## What the task requires:
Give back exactly the lines of the material below that start at the line containing "- split; [apply demo_ctx_ok|reflexivity]." and end at the line containing "- intros s c", and no others.

## Exercise material:
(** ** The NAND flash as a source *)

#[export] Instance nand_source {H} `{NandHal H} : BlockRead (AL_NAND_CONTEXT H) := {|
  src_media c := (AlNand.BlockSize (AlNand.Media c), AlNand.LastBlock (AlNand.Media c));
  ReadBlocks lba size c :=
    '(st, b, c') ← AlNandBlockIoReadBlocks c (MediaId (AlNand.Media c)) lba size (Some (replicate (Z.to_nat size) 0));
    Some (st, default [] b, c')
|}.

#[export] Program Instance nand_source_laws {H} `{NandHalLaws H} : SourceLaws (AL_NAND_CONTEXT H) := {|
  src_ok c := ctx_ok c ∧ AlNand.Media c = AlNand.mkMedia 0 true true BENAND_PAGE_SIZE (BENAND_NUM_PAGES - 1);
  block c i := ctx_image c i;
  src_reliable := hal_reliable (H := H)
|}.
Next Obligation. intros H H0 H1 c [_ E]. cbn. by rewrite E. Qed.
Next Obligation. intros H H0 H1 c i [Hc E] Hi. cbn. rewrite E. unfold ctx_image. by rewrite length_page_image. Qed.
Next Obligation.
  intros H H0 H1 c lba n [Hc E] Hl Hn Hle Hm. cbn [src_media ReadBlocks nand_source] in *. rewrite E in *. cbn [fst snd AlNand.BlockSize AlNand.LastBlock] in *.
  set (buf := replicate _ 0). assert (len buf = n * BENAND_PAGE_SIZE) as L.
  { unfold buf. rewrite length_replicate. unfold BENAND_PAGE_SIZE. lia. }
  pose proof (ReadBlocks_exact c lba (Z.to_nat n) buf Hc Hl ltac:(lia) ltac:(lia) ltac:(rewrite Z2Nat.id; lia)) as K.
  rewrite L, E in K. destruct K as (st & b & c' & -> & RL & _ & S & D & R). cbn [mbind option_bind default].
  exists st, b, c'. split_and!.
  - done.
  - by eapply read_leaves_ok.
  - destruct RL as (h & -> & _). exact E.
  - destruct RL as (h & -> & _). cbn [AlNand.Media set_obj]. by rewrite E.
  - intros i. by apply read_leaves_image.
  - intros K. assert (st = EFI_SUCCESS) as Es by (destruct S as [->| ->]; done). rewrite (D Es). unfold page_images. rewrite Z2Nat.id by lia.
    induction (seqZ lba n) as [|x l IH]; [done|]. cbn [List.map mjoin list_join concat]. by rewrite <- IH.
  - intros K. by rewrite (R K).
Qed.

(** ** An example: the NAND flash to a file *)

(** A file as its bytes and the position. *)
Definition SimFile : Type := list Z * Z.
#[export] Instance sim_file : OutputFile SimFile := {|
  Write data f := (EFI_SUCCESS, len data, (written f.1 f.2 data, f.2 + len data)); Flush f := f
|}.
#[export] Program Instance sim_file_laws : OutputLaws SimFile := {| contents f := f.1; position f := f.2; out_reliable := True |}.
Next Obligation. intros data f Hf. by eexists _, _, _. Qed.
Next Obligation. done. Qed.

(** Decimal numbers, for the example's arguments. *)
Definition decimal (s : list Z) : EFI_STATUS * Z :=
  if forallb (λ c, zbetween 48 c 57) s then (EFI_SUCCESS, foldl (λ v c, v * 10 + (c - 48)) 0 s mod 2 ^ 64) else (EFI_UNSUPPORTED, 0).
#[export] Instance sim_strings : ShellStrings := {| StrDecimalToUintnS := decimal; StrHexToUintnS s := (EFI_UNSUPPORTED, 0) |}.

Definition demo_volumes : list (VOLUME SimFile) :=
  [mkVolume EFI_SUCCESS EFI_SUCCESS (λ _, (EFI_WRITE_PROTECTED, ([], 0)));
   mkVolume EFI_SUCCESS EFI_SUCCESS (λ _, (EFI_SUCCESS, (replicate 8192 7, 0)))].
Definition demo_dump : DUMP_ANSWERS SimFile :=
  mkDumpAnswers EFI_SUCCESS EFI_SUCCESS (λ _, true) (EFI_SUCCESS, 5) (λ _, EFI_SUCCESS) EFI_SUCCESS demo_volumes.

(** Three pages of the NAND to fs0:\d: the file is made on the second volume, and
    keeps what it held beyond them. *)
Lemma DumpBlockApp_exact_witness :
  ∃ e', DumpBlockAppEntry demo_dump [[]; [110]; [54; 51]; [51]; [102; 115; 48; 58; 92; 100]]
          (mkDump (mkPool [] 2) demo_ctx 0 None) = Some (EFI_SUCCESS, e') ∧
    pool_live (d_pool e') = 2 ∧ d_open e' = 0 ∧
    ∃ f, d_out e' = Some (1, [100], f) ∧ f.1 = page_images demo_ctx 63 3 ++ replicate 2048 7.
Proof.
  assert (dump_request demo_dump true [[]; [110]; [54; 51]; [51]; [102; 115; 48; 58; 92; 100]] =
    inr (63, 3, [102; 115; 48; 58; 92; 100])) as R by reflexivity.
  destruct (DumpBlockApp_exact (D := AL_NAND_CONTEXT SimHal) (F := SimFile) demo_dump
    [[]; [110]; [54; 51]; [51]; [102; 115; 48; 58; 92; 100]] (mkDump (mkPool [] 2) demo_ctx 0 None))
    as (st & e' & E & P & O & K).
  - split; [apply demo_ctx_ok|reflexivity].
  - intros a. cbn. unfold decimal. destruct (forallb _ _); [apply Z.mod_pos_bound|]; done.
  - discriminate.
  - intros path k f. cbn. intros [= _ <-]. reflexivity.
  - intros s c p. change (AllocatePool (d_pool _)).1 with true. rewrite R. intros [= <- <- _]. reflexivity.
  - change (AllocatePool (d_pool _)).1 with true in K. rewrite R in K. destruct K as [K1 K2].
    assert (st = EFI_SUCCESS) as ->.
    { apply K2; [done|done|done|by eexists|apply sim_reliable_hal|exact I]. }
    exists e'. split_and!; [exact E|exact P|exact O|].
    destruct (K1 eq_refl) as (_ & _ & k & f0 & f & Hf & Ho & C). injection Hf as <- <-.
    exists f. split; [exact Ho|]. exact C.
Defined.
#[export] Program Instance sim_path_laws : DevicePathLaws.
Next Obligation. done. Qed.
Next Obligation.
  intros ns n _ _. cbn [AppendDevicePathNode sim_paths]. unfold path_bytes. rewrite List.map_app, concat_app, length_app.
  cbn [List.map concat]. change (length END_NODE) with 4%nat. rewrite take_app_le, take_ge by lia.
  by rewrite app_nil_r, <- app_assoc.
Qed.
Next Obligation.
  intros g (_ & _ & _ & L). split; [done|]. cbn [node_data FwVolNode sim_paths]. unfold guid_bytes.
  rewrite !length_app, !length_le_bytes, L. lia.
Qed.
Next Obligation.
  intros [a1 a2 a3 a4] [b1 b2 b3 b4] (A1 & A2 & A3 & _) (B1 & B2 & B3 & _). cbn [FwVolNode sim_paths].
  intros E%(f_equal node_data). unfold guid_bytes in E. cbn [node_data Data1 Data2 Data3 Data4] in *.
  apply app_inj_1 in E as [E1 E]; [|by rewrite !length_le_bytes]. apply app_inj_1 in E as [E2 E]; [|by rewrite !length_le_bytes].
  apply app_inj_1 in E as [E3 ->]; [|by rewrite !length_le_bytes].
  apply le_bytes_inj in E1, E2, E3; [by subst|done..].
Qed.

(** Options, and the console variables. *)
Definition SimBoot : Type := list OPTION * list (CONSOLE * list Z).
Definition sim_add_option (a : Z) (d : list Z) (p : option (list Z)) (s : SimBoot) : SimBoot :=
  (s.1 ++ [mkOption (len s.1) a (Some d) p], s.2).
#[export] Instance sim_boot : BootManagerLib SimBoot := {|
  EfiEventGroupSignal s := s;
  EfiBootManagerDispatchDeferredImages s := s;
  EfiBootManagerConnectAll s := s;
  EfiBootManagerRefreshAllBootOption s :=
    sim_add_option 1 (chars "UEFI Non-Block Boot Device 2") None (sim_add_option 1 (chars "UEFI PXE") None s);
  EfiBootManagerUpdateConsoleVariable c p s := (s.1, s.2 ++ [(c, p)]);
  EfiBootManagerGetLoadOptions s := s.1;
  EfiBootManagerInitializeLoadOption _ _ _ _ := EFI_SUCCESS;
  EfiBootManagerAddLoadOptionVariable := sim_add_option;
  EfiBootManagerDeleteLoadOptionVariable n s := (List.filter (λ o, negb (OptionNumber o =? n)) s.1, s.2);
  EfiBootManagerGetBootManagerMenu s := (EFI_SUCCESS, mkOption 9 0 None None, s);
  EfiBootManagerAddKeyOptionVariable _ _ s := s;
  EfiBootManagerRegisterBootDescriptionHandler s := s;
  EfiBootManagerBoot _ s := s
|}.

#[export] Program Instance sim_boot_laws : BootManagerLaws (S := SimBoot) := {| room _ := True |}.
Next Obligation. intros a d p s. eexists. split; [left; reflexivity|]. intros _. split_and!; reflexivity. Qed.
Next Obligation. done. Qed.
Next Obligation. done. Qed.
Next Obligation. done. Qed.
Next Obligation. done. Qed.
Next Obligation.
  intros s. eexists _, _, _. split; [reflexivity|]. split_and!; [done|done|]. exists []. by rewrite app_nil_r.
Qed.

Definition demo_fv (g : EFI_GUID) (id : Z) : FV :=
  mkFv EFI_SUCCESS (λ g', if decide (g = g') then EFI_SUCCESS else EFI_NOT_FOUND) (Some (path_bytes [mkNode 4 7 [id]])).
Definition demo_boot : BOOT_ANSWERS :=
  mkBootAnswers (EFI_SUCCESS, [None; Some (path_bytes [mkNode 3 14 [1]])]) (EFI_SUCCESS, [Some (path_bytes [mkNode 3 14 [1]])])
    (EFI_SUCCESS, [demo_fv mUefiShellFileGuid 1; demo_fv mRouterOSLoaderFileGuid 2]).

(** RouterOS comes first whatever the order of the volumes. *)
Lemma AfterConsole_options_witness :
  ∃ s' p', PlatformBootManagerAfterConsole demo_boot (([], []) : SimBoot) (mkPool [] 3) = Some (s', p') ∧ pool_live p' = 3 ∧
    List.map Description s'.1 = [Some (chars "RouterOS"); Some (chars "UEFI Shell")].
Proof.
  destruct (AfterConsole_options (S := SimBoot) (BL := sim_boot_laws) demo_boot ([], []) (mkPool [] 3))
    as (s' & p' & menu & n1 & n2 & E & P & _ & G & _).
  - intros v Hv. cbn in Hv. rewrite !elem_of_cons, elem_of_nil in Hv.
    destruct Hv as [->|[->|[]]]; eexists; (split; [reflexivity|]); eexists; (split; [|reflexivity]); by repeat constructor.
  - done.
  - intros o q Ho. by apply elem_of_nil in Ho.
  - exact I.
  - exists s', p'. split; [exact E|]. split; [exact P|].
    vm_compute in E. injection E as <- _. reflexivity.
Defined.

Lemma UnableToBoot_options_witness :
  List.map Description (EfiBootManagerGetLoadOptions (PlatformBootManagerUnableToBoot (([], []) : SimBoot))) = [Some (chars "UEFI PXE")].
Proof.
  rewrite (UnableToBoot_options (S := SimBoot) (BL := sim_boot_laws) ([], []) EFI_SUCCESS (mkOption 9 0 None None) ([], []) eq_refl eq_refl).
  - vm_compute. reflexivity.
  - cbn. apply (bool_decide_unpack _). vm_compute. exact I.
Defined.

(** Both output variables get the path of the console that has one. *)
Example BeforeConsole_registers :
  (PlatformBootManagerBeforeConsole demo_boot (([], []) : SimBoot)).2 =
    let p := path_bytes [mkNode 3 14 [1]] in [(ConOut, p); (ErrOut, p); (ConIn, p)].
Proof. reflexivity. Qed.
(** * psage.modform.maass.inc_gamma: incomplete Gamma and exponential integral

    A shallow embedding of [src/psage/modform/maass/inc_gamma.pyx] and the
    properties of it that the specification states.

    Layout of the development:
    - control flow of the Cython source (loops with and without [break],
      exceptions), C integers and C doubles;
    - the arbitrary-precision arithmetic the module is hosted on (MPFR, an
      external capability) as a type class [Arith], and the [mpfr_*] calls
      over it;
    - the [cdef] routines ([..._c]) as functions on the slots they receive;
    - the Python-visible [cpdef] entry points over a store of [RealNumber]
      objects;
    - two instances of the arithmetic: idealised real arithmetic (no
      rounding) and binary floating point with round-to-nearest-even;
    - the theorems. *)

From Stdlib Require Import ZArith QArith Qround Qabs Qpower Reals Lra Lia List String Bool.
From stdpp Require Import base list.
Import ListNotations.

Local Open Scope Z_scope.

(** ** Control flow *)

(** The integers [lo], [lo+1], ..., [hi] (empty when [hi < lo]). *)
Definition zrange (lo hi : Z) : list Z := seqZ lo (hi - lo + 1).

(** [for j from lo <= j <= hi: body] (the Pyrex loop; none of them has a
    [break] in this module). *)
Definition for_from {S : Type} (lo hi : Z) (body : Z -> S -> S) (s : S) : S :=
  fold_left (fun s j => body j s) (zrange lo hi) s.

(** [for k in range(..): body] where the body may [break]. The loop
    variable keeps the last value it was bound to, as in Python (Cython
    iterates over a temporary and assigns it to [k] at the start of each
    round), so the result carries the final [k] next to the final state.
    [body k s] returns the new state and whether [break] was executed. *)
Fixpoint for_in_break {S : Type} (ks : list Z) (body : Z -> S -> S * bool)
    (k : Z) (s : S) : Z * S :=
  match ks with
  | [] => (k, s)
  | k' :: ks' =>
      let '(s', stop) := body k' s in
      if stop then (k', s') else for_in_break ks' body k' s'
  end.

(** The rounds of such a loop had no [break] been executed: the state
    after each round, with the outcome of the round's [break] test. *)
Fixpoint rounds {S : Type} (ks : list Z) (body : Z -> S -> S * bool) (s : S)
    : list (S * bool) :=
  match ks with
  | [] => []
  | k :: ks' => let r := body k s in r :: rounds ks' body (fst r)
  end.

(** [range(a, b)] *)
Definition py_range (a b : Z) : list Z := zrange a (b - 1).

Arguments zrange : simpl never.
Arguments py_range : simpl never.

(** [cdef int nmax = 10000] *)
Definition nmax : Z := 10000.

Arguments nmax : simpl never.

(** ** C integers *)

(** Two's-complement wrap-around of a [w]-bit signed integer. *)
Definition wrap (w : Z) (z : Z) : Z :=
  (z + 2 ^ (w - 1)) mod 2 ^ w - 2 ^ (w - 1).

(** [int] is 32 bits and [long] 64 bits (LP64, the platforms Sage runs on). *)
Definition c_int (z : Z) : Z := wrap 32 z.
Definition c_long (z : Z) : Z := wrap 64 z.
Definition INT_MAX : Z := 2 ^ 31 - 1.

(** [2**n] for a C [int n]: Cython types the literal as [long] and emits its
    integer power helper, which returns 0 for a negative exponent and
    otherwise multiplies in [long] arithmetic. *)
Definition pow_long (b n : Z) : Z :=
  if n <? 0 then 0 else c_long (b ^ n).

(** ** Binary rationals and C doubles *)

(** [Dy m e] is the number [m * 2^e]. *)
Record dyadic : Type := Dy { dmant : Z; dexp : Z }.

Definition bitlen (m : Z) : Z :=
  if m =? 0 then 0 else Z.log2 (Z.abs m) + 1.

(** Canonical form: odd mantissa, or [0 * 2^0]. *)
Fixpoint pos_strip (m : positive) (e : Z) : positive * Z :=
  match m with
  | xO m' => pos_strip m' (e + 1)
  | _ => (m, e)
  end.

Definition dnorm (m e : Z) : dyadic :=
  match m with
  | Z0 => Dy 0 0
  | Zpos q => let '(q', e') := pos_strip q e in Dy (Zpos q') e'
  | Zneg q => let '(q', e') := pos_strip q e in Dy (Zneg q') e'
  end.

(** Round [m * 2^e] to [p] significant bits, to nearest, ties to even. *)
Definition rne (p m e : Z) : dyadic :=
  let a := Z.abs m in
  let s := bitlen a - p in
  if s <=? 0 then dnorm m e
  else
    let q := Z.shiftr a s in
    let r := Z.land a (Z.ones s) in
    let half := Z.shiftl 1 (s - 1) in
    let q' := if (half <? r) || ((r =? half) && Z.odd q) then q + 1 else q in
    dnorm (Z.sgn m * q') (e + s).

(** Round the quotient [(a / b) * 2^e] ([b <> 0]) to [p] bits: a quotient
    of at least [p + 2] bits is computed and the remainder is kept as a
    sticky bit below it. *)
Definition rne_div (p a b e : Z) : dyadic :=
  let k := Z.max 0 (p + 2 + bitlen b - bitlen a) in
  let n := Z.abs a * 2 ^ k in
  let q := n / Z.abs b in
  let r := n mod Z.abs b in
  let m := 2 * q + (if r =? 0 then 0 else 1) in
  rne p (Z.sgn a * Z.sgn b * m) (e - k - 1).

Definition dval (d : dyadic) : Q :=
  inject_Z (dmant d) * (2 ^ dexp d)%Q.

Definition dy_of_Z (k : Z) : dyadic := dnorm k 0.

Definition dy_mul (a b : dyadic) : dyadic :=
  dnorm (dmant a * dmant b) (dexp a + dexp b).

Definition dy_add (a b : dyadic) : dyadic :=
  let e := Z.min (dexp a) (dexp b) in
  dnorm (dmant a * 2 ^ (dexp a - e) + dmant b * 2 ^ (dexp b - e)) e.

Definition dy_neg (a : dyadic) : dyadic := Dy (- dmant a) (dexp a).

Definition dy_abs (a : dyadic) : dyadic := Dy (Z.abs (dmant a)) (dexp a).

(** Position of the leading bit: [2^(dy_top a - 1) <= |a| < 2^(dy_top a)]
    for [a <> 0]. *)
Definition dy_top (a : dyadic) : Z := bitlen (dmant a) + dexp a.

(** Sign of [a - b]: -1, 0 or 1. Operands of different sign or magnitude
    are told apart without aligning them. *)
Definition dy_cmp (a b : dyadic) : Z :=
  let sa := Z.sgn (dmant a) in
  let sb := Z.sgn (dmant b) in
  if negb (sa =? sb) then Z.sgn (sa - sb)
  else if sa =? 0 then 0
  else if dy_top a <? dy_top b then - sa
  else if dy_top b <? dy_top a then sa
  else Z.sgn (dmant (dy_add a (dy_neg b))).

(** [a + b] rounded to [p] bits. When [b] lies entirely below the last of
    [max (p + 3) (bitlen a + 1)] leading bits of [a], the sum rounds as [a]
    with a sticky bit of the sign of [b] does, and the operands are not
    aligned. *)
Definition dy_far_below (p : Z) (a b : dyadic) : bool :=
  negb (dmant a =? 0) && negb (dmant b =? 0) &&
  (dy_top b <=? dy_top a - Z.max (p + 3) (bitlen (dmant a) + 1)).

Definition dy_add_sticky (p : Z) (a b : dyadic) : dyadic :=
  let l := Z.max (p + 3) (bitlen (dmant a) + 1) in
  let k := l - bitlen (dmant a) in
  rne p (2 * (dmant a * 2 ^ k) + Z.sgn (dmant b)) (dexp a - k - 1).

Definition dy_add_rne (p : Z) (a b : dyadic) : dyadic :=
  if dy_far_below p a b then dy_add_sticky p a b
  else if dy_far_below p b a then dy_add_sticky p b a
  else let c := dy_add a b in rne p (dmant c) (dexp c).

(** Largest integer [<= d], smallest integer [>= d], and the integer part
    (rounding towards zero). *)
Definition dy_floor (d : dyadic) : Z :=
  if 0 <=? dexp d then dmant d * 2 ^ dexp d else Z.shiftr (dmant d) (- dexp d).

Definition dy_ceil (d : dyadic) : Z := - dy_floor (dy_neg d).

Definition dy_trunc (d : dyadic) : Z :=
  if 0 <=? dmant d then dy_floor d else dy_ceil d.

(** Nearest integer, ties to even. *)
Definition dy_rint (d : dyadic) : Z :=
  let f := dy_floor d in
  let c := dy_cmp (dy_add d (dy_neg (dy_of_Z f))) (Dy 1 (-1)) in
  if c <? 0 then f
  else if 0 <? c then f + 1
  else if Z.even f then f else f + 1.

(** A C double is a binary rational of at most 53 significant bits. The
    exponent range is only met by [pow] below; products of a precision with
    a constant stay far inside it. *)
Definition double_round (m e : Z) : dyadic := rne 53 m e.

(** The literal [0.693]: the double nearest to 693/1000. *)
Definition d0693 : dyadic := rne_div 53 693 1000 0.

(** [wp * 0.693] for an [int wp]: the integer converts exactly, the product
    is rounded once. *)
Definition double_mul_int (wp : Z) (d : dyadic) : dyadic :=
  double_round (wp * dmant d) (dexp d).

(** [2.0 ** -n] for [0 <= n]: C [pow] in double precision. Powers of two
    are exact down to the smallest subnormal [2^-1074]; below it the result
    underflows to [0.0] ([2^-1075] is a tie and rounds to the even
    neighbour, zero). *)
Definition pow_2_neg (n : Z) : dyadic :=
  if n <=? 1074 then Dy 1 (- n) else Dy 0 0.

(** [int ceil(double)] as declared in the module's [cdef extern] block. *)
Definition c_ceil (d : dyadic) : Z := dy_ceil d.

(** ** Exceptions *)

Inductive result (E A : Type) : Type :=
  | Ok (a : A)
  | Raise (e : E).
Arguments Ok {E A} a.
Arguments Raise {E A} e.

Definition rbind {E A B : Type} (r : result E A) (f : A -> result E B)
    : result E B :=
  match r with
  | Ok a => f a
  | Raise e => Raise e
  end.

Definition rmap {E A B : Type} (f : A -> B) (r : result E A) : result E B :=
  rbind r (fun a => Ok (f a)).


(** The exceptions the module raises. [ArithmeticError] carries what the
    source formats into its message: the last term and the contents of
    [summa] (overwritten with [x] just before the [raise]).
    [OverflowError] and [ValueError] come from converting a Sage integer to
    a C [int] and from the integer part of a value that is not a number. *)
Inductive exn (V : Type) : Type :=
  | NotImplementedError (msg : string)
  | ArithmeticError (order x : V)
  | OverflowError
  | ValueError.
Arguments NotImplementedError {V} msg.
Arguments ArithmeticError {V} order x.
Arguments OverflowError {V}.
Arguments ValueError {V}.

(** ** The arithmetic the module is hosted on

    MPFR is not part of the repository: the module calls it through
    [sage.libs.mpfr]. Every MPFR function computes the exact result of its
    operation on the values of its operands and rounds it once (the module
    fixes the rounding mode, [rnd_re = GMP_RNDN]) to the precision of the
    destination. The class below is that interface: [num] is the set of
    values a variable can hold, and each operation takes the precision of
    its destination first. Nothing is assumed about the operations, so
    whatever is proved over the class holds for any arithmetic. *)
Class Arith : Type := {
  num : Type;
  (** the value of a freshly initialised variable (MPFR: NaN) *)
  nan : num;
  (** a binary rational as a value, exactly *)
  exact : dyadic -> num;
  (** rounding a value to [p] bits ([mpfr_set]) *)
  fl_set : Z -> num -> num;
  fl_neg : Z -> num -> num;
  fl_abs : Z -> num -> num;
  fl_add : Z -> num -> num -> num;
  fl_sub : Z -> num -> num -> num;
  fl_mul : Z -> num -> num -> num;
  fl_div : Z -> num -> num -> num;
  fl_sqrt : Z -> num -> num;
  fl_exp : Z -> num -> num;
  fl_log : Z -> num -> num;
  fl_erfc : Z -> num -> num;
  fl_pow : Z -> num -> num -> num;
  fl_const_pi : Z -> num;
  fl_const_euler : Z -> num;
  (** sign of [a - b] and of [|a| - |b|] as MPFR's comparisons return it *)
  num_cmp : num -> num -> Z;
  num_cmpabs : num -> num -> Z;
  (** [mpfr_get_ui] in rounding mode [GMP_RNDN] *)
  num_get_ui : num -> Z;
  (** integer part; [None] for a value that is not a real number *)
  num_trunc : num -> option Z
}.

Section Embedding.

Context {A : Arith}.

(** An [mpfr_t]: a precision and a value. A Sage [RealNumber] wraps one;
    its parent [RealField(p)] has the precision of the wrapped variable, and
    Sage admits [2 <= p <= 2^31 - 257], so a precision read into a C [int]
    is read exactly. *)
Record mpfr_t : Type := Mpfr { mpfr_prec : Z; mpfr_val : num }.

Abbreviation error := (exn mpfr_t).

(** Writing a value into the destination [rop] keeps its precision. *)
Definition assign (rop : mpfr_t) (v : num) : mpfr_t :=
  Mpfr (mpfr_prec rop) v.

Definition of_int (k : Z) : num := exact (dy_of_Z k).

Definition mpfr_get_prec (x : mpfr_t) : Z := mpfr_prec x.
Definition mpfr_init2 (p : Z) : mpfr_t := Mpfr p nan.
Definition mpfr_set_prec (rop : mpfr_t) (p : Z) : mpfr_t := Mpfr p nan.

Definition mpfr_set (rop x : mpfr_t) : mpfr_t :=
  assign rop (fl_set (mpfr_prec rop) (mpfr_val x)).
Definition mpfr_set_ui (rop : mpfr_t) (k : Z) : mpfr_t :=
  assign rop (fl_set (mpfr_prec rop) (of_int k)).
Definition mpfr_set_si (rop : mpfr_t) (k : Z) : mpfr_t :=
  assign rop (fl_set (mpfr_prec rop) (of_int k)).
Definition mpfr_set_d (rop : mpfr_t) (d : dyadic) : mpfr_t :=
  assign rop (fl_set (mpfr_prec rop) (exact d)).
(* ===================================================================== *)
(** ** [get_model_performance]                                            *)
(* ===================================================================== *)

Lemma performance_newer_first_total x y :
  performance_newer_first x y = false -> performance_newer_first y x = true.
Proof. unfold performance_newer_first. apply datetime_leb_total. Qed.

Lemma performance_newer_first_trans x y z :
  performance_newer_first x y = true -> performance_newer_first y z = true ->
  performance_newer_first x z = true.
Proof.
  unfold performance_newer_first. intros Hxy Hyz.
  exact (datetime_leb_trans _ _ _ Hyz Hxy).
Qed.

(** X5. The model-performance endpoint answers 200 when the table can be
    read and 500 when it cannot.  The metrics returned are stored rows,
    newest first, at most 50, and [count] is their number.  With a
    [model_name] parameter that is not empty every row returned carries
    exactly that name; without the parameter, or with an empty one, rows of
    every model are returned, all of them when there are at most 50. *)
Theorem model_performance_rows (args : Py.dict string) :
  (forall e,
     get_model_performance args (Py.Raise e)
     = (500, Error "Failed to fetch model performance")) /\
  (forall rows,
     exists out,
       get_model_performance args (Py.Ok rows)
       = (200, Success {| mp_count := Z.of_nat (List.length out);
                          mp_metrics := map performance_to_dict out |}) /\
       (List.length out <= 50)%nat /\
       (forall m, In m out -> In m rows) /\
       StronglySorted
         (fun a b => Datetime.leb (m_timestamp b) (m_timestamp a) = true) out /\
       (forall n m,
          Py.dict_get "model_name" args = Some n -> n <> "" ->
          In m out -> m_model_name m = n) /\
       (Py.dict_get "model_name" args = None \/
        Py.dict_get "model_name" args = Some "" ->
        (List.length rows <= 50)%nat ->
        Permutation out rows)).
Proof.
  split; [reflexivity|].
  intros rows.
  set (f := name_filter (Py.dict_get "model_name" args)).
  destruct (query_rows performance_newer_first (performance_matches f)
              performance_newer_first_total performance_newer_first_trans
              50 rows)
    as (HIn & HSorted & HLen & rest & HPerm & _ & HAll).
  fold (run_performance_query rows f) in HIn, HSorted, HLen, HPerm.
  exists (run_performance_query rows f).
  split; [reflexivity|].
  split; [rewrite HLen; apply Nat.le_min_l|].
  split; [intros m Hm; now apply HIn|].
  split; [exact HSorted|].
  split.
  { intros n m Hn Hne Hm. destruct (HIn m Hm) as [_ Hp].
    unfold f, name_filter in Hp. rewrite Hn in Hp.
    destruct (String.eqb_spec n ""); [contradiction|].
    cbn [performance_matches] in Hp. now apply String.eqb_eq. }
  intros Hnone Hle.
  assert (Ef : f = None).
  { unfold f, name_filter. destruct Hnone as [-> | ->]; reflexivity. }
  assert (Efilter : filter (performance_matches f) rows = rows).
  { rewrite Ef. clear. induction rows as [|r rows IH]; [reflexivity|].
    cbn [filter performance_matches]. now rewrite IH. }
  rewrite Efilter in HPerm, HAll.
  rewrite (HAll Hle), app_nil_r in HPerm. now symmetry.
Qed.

## Expected answer:
  - split; [apply demo_ctx_ok|reflexivity].
  - intros a. cbn. unfold decimal. destruct (forallb _ _); [apply Z.mod_pos_bound|]; done.
  - discriminate.
  - intros path k f. cbn. intros [= _ <-]. reflexivity.
  - intros s c p. change (AllocatePool (d_pool _)).1 with true. rewrite R. intros [= <- <- _]. reflexivity.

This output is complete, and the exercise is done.